Sembra un groviglio irrisolvibile, quello delle alleanze del centrosinistra, ma con pazienza Enrico Letta prende in mano i bandoli e prova a districarli. Ieri alla direzione del Pd allargata ai gruppi parlamentari ha portato tutti, passaggio dopo passaggio, a votargli all’unanimità un mandato a trattare con gli alleabili.

Nella relazione di apertura ha inviato un saluto ai ragazzi dei Fridays for Future riuniti a Torino, «la destra», ha chiosato, «ha l’obiettivo di affossare il Green deal europeo». Il segretario ha battuto sul tasto della destra «nero fossile» che rischia di vincere alle politiche del 25 settembre. Nel dibattito Matteo Orfini ha subito colto l’occasione per incalzarlo: «Se siamo quelli che interloquiscono con i FfF non possiamo rispondere di chi fa campagna sul nucleare». Leggasi Carlo Calenda.

Letta non ha voluto «rispondere» delle proposte di Azione e +Europa. Ma deve tentare di allearsi con loro. E anche dall’altra parte, con i rossoverdi, che ieri hanno presentato il proprio simbolo. Così il segretario Pd ha fatto una proposta che fino al giorno prima sembrava impraticabile: «Le alleanze che stipuleremo saranno solo elettorali. Questa legge non postula coalizioni con un simbolo, ma solo alleanze elettorali. E siglare alleanze elettorali fa la differenza, ci dobbiamo provare».

Ci sono pochi giorni per chiudere gli accordi: entro il 14 agosto si debbono consegnare i simboli, entro il 22 le liste e le alleanze. Il Pd «risponderà per il Pd», spiega, lui sarà il «front runner» della lista Pd allargata. Per i presenti è un messaggio chiaro: da statuto sarà lui il candidato premier. Pazienza che intanto Calenda dica di essere disponibile per palazzo Chigi nel caso in cui Mario Draghi non gradisse veder agitato il proprio nome come una clava.

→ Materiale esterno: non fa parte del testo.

Lemma sql_exec_ok {A} cx (q : sql A) db r db' :
  db_ok db → sql_exec cx q db = (r, db') → db_ok db' ∧ db.(entries_seq) <= db'.(entries_seq).
Proof.
  intros Hok. destruct q; simpl; unfold upd_tables; try (by intros; simplify_eq).
  - destruct (update_balance _ _ _ _) as [t'|] eqn:E; intros; simplify_eq; [|done].
    apply update_balance_ok in E as (bal&_&_&_&He&Ht&Ha). split; [|done].
    apply (db_ok_grow db); [done | done | done | by rewrite Ht | intros i; by rewrite Ha].
  - unfold insert_account. destruct (_ !! id) eqn:E; intros; simplify_eq; [done |].
    split; [|done]. apply (db_ok_grow db); try done. intros i. apply is_Some_insert.
  - destruct (insert_transaction _ _ _ _ _ _) as [t'|] eqn:E; intros; simplify_eq; [|done].
    apply insert_transaction_tables in E as ->. split; [|done].
    apply (db_ok_grow db); try done. intros i. apply is_Some_insert.
  - unfold nextval. destruct (_ <? max_bigint); [|by intros; simplify_eq].
    destruct (insert_entry _ _ _ _ _ _ _) as [t'|] eqn:E; intros; simplify_eq; simpl.
    + apply insert_entry_ok in E as (amt&_&_&Ht&Ha&->). split; [|lia]. apply db_ok_snoc; auto with lia.
    + split; [|lia]. apply (db_ok_grow db); auto with lia.
  - unfold nextval. destruct (_ <? max_bigint); [|by intros; simplify_eq].
    destruct (insert_audit _ _ _ _) as [t'|] eqn:E; intros; simplify_eq; simpl.
    + apply insert_audit_tables in E as [rows ->]. split; [|done]. by apply (db_ok_grow db).
    + split; [|done]. by apply (db_ok_grow db).
Qed.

C’è anche la questione dell’agenda Draghi. Ma quella era un’agenda di mediazione con le destre di governo: «Il Pd avrà l’Agenda del Pd». Letta tratterà su tre criteri: «Andare a discutere con forze politiche fuori dal trio della irresponsabilità e che portino un valore aggiunto. Poi, che si approccino con spirito costruttivo, senza insulti nei confronti di nessuno, e senza veti».

L’identikit degli interlocutori non si attaglia ai Cinque stelle, «irresponsabili» numero uno; neanche a Italia viva: la percezione è che imbarcare Matteo Renzi farebbe perdere più voti di quanti ne porterebbe.

Infine c’è lo «spirito costruttivo», lo stop ai «veti». È un messaggio a Calenda che si è offerto come alleato del Pd a patto di lasciare a piedi i rossoverdi (per esempio contrari all’inceneritore romano). I rossoverdi ricambiano. «A chi ci dice che si debbono fare le centrali nucleari – replica Angelo Bonelli – rispondiamo che in Francia reggono solo se c’è pantalone».

Ma Nicola Fratoianni aggiunge: «Di fronte a questa destra, la peggiore, serve un’esame di coscienza per costruire la più larga convergenza». Tutti d’accordo sul metodo. E tuttavia Goffredo Bettini chiede di «verificare bene il rapporto con Calenda che ha fatto della demolizione degli altri la sua cifra politica». Il vicesegretario Peppe Provenzano di non dare l’impressione di costruire «un’alleanza degli inclusi, sarebbe un regalo a Meloni».

Per il ministro Andrea Orlando «se dovessimo censurarci perché c’è uno che ti smentisce, rinunceremmo alle nostre potenzialità di fuoco». E Orfini: «Se vogliamo fare pace con il mondo della scuola non potremo avere qualcuno che non ce lo fa fare». Pensa all’ex ministra Mariastella Gelmini, titolare di una riforma molto contestata nell’èra Berlusconi e nuovo acquisto di Azione; ma anche a Lucia Azzolina, ministra del Conte II, detestata da insegnanti e precari.

Letta annuncia che le liste Pd allargheranno le braccia ai civici per contendere i collegi uninominali («quei sessanta seggi che possono fare la differenza»). Non ha certezze ma disponibilità: lunedì ha sentito Calenda, ieri pomeriggio ha incontrato Luigi Di Maio e Beppe Sala, presto vedrà i rossoverdi. Intanto invita i suoi alla battaglia «strada per strada». «Vedrete Salvini pieno di madonne, Berlusconi con le foto del 2004, Meloni con la peggior destra del mondo, che ha perso in America e che perderà anche in Italia. Vinceremo noi».